— Exercise —
Identify the line in which "(at level 61, right" appears, then reproduce that line and all remaining lines of the records word for word.
------ Task data ------
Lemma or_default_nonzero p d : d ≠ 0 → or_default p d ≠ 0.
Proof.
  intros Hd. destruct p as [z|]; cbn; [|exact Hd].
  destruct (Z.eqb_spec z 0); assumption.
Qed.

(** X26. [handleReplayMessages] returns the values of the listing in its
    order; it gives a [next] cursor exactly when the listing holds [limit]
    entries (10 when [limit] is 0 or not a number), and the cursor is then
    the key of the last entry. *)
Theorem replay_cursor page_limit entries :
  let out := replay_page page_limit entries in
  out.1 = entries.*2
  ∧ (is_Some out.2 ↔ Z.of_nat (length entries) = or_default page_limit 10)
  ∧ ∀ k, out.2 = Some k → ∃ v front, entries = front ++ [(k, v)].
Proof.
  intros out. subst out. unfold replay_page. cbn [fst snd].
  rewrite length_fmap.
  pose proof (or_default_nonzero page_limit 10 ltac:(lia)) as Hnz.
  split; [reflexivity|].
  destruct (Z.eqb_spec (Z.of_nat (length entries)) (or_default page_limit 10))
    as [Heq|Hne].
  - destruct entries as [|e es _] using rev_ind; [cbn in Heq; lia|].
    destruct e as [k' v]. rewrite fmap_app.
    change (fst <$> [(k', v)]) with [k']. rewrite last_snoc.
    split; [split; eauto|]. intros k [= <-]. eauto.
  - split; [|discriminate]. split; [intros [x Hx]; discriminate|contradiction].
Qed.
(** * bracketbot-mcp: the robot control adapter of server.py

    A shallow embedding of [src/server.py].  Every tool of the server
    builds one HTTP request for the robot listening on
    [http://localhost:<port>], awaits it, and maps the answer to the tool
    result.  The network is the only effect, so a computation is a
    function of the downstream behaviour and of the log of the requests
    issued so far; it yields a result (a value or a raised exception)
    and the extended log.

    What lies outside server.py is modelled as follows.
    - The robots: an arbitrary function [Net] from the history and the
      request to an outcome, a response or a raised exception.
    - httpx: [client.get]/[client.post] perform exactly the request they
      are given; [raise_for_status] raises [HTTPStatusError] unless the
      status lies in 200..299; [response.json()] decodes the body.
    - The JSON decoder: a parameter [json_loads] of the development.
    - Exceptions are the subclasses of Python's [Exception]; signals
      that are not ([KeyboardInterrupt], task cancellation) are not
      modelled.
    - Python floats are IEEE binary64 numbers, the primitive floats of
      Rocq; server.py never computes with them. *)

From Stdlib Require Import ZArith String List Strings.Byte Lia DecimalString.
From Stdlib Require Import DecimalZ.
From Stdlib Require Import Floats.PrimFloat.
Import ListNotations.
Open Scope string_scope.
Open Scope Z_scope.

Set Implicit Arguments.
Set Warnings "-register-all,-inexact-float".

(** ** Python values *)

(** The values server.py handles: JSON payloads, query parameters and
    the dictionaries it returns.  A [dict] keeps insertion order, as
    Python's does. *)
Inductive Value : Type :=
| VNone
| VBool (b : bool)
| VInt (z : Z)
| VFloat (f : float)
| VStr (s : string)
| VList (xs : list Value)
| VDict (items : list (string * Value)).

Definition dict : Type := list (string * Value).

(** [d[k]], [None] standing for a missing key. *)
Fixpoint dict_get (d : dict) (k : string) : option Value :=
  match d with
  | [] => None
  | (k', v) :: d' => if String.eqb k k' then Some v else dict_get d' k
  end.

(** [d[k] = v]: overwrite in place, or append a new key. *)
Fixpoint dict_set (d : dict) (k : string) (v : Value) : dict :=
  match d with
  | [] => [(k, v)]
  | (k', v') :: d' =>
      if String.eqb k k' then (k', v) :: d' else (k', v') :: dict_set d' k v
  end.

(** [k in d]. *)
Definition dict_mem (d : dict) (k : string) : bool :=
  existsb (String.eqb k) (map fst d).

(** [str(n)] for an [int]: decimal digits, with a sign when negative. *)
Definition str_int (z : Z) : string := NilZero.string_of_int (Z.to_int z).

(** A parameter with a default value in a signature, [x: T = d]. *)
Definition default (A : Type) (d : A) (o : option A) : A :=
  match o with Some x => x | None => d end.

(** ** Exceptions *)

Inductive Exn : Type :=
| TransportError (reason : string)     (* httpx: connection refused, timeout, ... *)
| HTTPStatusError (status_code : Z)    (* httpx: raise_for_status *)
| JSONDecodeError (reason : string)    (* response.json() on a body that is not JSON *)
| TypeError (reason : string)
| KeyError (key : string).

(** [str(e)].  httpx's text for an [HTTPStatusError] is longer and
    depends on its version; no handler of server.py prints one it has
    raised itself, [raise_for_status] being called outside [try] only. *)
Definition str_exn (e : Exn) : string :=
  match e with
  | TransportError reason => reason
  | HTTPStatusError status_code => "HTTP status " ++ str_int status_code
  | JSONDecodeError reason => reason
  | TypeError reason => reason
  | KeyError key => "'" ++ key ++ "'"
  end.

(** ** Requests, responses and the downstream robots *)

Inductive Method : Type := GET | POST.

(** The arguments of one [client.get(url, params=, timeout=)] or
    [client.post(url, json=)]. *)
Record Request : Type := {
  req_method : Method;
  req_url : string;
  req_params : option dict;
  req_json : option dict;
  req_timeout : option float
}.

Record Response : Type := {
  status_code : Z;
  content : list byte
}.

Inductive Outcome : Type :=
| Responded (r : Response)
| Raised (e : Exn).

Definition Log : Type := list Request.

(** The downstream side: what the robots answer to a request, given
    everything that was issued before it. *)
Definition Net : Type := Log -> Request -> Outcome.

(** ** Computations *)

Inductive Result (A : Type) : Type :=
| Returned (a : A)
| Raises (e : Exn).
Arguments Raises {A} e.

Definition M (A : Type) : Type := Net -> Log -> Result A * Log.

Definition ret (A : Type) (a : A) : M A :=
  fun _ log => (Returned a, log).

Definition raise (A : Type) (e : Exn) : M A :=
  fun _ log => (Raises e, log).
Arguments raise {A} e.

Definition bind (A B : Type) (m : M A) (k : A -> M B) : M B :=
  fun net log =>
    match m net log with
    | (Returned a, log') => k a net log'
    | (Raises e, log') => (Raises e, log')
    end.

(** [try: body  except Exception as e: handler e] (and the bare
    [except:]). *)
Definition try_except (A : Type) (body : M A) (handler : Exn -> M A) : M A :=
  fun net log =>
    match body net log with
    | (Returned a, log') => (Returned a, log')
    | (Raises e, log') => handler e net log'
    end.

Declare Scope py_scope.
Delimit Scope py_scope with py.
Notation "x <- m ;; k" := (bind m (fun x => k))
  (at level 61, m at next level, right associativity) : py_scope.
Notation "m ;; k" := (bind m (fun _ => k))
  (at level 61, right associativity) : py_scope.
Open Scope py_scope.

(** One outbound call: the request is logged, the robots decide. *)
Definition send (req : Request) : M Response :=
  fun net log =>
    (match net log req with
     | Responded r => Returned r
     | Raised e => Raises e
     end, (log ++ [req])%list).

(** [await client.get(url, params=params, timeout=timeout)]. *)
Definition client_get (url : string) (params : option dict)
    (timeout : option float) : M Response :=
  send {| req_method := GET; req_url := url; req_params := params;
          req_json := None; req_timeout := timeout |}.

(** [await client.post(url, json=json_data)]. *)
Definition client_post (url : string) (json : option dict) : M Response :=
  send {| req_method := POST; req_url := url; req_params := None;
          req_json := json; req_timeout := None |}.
------
— Task response —
  (at level 61, right associativity) : py_scope.
Open Scope py_scope.

(** One outbound call: the request is logged, the robots decide. *)
Definition send (req : Request) : M Response :=
  fun net log =>
    (match net log req with
     | Responded r => Returned r
     | Raised e => Raises e
     end, (log ++ [req])%list).

(** [await client.get(url, params=params, timeout=timeout)]. *)
Definition client_get (url : string) (params : option dict)
    (timeout : option float) : M Response :=
  send {| req_method := GET; req_url := url; req_params := params;
          req_json := None; req_timeout := timeout |}.

(** [await client.post(url, json=json_data)]. *)
Definition client_post (url : string) (json : option dict) : M Response :=
  send {| req_method := POST; req_url := url; req_params := None;
          req_json := json; req_timeout := None |}.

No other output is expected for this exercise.